The Ammonites to Collect - (Reference|Index} Fossils



Ammonites have been known to mankind for thousands of years. They are the source of many stories and myths. The name of this spiral-shelled cephalopod comes from the Egyptian god Ammon. Ammon was pictured as a male with the horns of a ram extending from his head. The curled ammonite shells looked like the horns and were called Ammon's Stones or ammonites. Ammonites have been known to humanity for thousands of years. The curled ammonite shells looked like the horns and were called Ammon's Stones or ammonites.

Ammonite Myths
Numerous cultures throughout history have actually attributed unique powers to this fossil.

In ancient Greece, it was said that if you put an ammonite under your pillow it would treat sleeping disorders and bring good dreams.

The Romans thought that if you put a golden ammonite (pryritized) under your pillow you would have prophetic dreams.

A Brief History of Ammonites
Ammonites initially appeared in the Devonian Period. Early curled species had easy septa with a single arc like the members of the class orthocerida. Ammonites of later durations established septa that had intricate folds called lobes and saddles. They likewise developed delicate lacey patterns on the external shell. These patterns along with the shape of the shell and the structure of the septa are how this cephalopod is classified. Ammonites such as from Russia are highly collectible fossils often on sale.

Since all living cephalopods (squid, octopus, and nautilus) are predators, we can presume that ammonites were too. The only living cephalopod with an external shell is the chambered nautilus. It can swim and manage its depth. It does this by using the siphuncle. The siphuncle is a tube that connects all the chambers in the shell with the living animal. The nautilus can add or subtract gas in these chambers to manage buoyancy.

Ammonite Size
Ammonites have a wide variety of size. Specimens have been found varying from less than a centimeter to 2 meters in diameter. Early ammonites, until the middle Jurassic, were smaller sized, normally less than 9 inches or 23 centimeters. Throughout the upper Jurassic and hop over to here lower Cretaceous larger varieties can be found. Titanites discovered in the south of England can be over 50 centimeters, 2 feet in diameter.

Biostratigraphy
The tough shell of the ammonite was quickly fossilized. This, integrated with the large abundance of this group of cephalopods and its evolutionary period through a number of geologic durations, make it a great index fossil. Index fossils help paleontologists and geologists to figure out the age of rock layers. This is called biostratigraphy. It works like this. If you find an ammonite from a genus known to be from the Triassic Period, then the rock layer it originated from need to be Triassic. To be a great index fossil:

It needs to have large circulation.

There must be a lot of them.

It must belong to a group that evolves rapidly.

They need to be easy to recognize.

Ammonites please all the above criteria easily.

Termination of The Ammonites
Completion of the Cretaceous Period was also completion of the ammonites. This had to do with 65 million years earlier. Dinosaurs and lots of other species of animals and plants passed away out at about this very same time. It is thought that a substantial meteor colliding with earth caused these mass extinctions.
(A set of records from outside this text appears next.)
(** * Handlers *)

Section Handlers.
Context `{CgenEnv} `{Mpack} {K : Type} `{Sys K} `{!RecordSys K} `{!CounterSys K} (d : bf_daemon).

Lemma calm_set_cgen cg : calm (_bf_ctx_set_cgen (K := K) cg).
Proof. intros ctx k. unfold _bf_ctx_set_cgen. by destruct (_bf_ctx_get_cgen ctx _). Qed.

Lemma calm_delete i b : calm (_bf_ctx_delete_cgen d i b).
Proof.
  intros ctx k. unfold _bf_ctx_delete_cgen. destruct (ctx !! i) as [cg|]; [|done].
  pose proof (traffic_cgen_unload d cg k) as Hu. destruct b; [destruct (bf_cgen_unload d (cg, k))|]; cbn in *; by rewrite traffic_cgen_free.
Qed.

Lemma still_flush front ctx k : still (_bf_ctx_flush d front ctx k) k.
Proof.
  unfold still. revert k. induction ctx as [|cg ctx IH]; intros k; cbn [_bf_ctx_flush]; [done|]. destruct (of_front front cg).
  - pose proof (traffic_cgen_unload d cg k) as Hu. destruct (bf_cgen_unload d (cg, k)). cbn in Hu. by rewrite IH, traffic_cgen_free.
  - specialize (IH k). by destruct (_bf_ctx_flush d front ctx k).
Qed.

Lemma calm_on_cgen {A} i (m : st (bf_cgen * K) A) : calm m -> calm (on_cgen i m).
Proof.
  intros Hm ctx k. unfold on_cgen. destruct (ctx !! i) as [cg|]; [|done]. specialize (Hm cg k).
  by destruct (m (cg, k)) as [r [cg1 k1]].
Qed.

Lemma calm_find name : calm (find_cgen (K := K) name).
Proof. done. Qed.

Lemma calm_options : calm (link_options (K := K)).
Proof. apply calm_on_program. auto with calm. Qed.

Lemma calm_new_cgen chain : calm (new_cgen (K := K) d chain).
Proof. unfold new_cgen. destruct (bf_cgen_new _ _); auto with calm. Qed.

Lemma calm_add_cgen cg m : calm m -> calm (add_cgen (K := K) d cg m).
Proof.
  intros Hm ctx k. unfold add_cgen. specialize (Hm cg k). destruct (m (cg, k)) as [[x|e] [cg1 k1]]; cbn in Hm.
  - pose proof (calm_set_cgen cg1 ctx k1) as Hs. destruct (_bf_ctx_set_cgen cg1 (ctx, k1)) as [[y|e] [ctx1 k2]]; cbn in Hs; [cbn; congruence|].
    pose proof (traffic_cgen_unload d cg1 k2) as Hu. destruct (bf_cgen_unload d (cg1, k2)). cbn in *. rewrite traffic_cgen_free. congruence.
  - cbn. by rewrite traffic_cgen_free.
Qed.

Lemma calm_update_error {O} (m : st (O * K) unit) : calm m -> calm (update_error m).
Proof. intros Hm o k. specialize (Hm o k). unfold update_error. by destruct (m (o, k)) as [[] []]. Qed.

Lemma calm_request_pack q : calm (request_pack (K := K) q).
Proof. done. Qed.

Lemma calm_collect cgens : calm (collect_cgens (K := K) cgens).
Proof.
  induction cgens as [|cg cgens IH]; cbn [collect_cgens]; [apply calm_ret|]. unfold reading. auto 10 using calm_options with calm.
Qed.

#[local] Hint Resolve calm_set_cgen calm_delete calm_on_cgen calm_find calm_options calm_new_cgen calm_add_cgen
  calm_update_error calm_request_pack calm_collect : calm.

Lemma calm_ruleset_set q : calm (_bf_cli_ruleset_set (K := K) d q).
Proof.
  unfold _bf_cli_ruleset_set. apply calm_bind; [intros ctx k; apply still_flush|]. intros [].
  apply calm_bind; [auto with calm|]. intros root. apply calm_bind; [apply calm_lift|]. intros nodes.
  apply calm_bind; [|intros []; apply calm_ret]. apply calm_onerr; [|intros ctx k; apply still_flush].
  apply calm_iter. intros node. unfold ruleset_entry. auto 10 with calm.
Qed.

(** The two handlers that send a descriptor. *)
Definition sends_fd (cmd : bf_request_cmd) : bool :=
  match cmd with BF_REQ_CHAIN_PROG_FD | BF_REQ_CHAIN_LOGS_FD => true | _ => false end.

Lemma calm_command q : sends_fd (request_cmd q) = false -> calm (cli_command (K := K) d q).
Proof.
  intros Hc. unfold cli_command. destruct (request_cmd q); try discriminate Hc; try apply calm_err.
  - apply calm_bind; [intros ctx k; apply still_flush|intros []; apply calm_ret].
  - unfold _bf_cli_ruleset_get. auto 10 with calm.
  - apply calm_ruleset_set.
  - unfold _bf_cli_chain_set. repeat (apply calm_bind; [auto with calm; case_match; auto with calm|intros ?]); auto with calm.
  - unfold _bf_cli_chain_get. auto 20 with calm.
  - unfold _bf_cli_chain_load. repeat (apply calm_bind; [auto with calm; case_match; auto with calm|intros ?]); auto with calm.
  - unfold _bf_cli_chain_attach. repeat (apply calm_bind; [auto with calm; case_match; auto with calm|intros ?]); auto with calm.
  - unfold _bf_cli_chain_update. repeat (apply calm_bind; [auto with calm; case_match; auto with calm|intros ?]); auto with calm.
  - unfold _bf_cli_chain_flush. repeat (apply calm_bind; [auto with calm|intros ?]); auto with calm.
Qed.
End Handlers.

(** ** Iptables *)

Section Ipt.
Context `{CgenEnv} {K : Type} `{Sys K} `{!RecordSys K} `{!CounterSys K} (d : bf_daemon).

Lemma calm_entry_counter counters cgen idx e : calm (entry_counter (K := K) counters cgen idx e).
Proof.
  unfold entry_counter. destruct (if counters then cgen else None) as [i|]; [|apply calm_ret]. intros ctx k.
  destruct (ctx !! i) as [cg|]; [|done]. pose proof (calm_counter idx cg k) as Ht. by destruct (bf_cgen_get_counter idx (cg, k)) as [r [cg1 k1]].
Qed.

Lemma calm_gen_chains counters hook ruleset off replace : calm (gen_chains (K := K) counters hook ruleset off replace).
Proof.
  revert hook off replace. induction ruleset as [|[cgen [chain|]] ruleset IH]; intros hook off replace; cbn [gen_chains]; auto with calm.
  apply calm_bind; [|intros x; apply IH]. unfold gen_chain.
  apply calm_bind; [|auto using calm_entry_counter with calm]. generalize (chain_rules chain). intros rules.
  induction rules as [|r rules IHr]; cbn [gen_rules]; auto using calm_entry_counter with calm.
Qed.

Lemma calm_gen_replace counters : calm (_bf_ipt_gen_ipt_replace (K := K) counters).
Proof. unfold _bf_ipt_gen_ipt_replace. auto 10 using calm_gen_chains with calm. Qed.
The curled ammonite shells looked like the horns and were called Ammon's Stones or ammonites.

Ammonites of later durations developed septa that had complex folds called lobes and saddles. The tough shell of the ammonite was easily fossilized. If you discover an ammonite from a genus known to be from the Triassic Period, then the rock layer it came my latest blog post from should be Triassic. The end of the Cretaceous Period was likewise the end of the ammonites.